4.4. Serial section electron microscopy

IM and RPE1 cells were fixed with 2.5% glutaraldehyde (G5882; Sigma-Aldrich) in PBS, pH7.4 for 30 min, rinsed with PBS (3 × 5 min), and post-fixed with 2% OsO₄ in dH₂O for 60 min at 4°C. The coverslips were then rinsed in dH₂O, treated with 0.25% tannic acid for 20 min, and stained with 2% uranyl acetate for 60 min. Dehydration was achieved by a series of ethanol solutions (30–50–70–80–96%, 10 min in each solution) followed by acetone (10 min).

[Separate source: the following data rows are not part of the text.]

Lemma div_adjust_spec fuel q rm :
  fits 64 q -> fits 64 rm -> n0 * 2 ^ 64 + n1 = q * d0 + rm -> U / D <= q -> 2 ^ 64 <= rm + Z.of_nat fuel * d0 ->
  exists q', div_adjust fuel n2 d0 d1 q rm (d1 * q) = Some q' /\ fits 64 q' /\ U / D <= q' <= U / D + 1.
Proof.
  revert q rm. induction fuel as [| fuel IH]; intros q rm Hq Hrm En Hup Hf; [unfold fits in *; lia |].
  cbn [div_adjust]. rewrite concat_double by done. assert (0 <= U / D) as Hpos by (apply (digit_range (2 ^ 64) P D U d0 d1 n0 n1 n2); (done || lia)).
  assert (n0 * 2 ^ 64 * 2 ^ 64 + n1 * 2 ^ 64 + n2 = q * (d0 * 2 ^ 64 + d1) + (rm * 2 ^ 64 + n2 - d1 * q)) as EN by lia.
  destruct (Z.leb_spec (d1 * q) (rm * 2 ^ 64 + n2)) as [Hle | Hgt].
  { exists q. split_and!; [done | done | lia |].
    assert (q - 1 <= U / D) by (apply (digit_lower (2 ^ 64) P D U d0 d1 n0 n1 n2); (done || lia)). lia. }
  assert (U / D < q) as Hup' by (apply (digit_upper (2 ^ 64) P D U d0 d1 n0 n1 n2); (done || lia)).
  unfold fits in *. rewrite (wrap_id 64 (q - 1)) by (unfold fits; lia).
  destruct (Z.ltb_spec (wrap 64 (rm + d0)) d0) as [Hov | Hov].
  - exists (q - 1). split_and!; [done | lia | lia | lia |].
    assert (2 ^ 64 <= rm + d0) as Hbig by (apply Z.nlt_ge; intros Hs; rewrite wrap_id in Hov by (unfold fits; lia); lia).
    pose proof (mul_fits d1 (q - 1) Hd1 ltac:(unfold fits; lia)) as [_ Hm]. change (2 ^ 128) with (2 ^ 64 * 2 ^ 64) in Hm.
    assert (q - 1 - 1 <= U / D) by (apply (digit_lower (2 ^ 64) P D U d0 d1 n0 n1 n2); (done || lia)). lia.
  - assert (rm + d0 < 2 ^ 64) as Hsm.
    { apply Z.nle_gt. intros Hs. unfold wrap in Hov. rewrite <- (Z.mod_unique_pos (rm + d0) (2 ^ 64) 1 (rm + d0 - 2 ^ 64)) in Hov by lia. lia. }
    rewrite (wrap_id 64) by (unfold fits; lia). replace (d1 * q - d1) with (d1 * (q - 1)) by ring.
    rewrite (wrap_id 128) by (apply mul_fits; [done | unfold fits; lia]). apply IH; lia.
Qed.

(** The digit is right or one too large. *)
Lemma div_digit_spec :
  exists q, div_digit n0 n1 n2 d0 d1 = Some q /\ fits 64 q /\ U / D <= q <= U / D + 1.
Proof.
  unfold div_digit. destruct (Z.eqb_spec n0 d0) as [E | E].
  { assert (2 ^ 64 - 2 <= U / D <= 2 ^ 64 - 1) by (apply (digit_max (2 ^ 64) P D U d0 d1 n0 n1 n2); (done || lia)). exists BN_MASK2. unfold BN_MASK2, fits. split_and!; (done || lia). }
  assert (n0 <= d0) as Htop by (apply (digit_top (2 ^ 64) P D U d0 d1 n0 n1 n2); (done || lia)).
  destruct (div_rem_words_spec n0 n1 d0) as (-> & Hq); [done | lia | done |].
  pose proof (Z.mod_pos_bound (n0 * 2 ^ 64 + n1) d0 ltac:(lia)) as Hm. rewrite (wrap_id 128) by (by apply mul_fits).
  apply div_adjust_spec; [done | unfold fits; lia | rewrite (Z.div_mod (n0 * 2 ^ 64 + n1) d0) at 1 by lia; ring | | lia].
  apply (digit_first (2 ^ 64) P D U d0 d1 n0 n1 n2); (done || lia).
Qed.
End Estimate.

(** ** [bn_div_words] *)

Lemma high_half x : fits 64 x -> Z.shiftr (Z.land x BN_MASK2h) 32 = x / 2 ^ 32.
Proof.
  intros Hx. rewrite Z.shiftr_land, Z.shiftr_div_pow2 by lia. change (Z.shiftr BN_MASK2h 32) with (Z.ones 32). rewrite Z.land_ones by lia.
  apply Z.mod_small. unfold fits in Hx. split; [apply Z.div_pos; lia | apply Z.div_lt_upper_bound; lia].
Qed.

Lemma low_half x : Z.land x BN_MASK2l = x mod 2 ^ 32.
Proof. apply (Z.land_ones x 32). lia. Qed.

After dehydration, cells were embedded in Epon 812 and cured for 48 h at 60°C. Serial 70 nm thickness sections were cut with a diamond knife (DiATOME) on a Leica Ultracut UCT ultramicrotome and stained with lead citrate. Images were obtained on a JEOL 1400 microscope operated at 80 kV using a side-mounted 4.0 Megapixel XR401 sCMOS AMT camera (Advanced Microscopy Techniques Corp). Higher-magnification images (40 K) were collected for individual kinetochores. These high-magnification images were subsequently used to trace kinetochores plates. 3-D volumes occupied by the kinetochores were visualized as isosurface models in Amira 5.3.3 (Visage Imaging).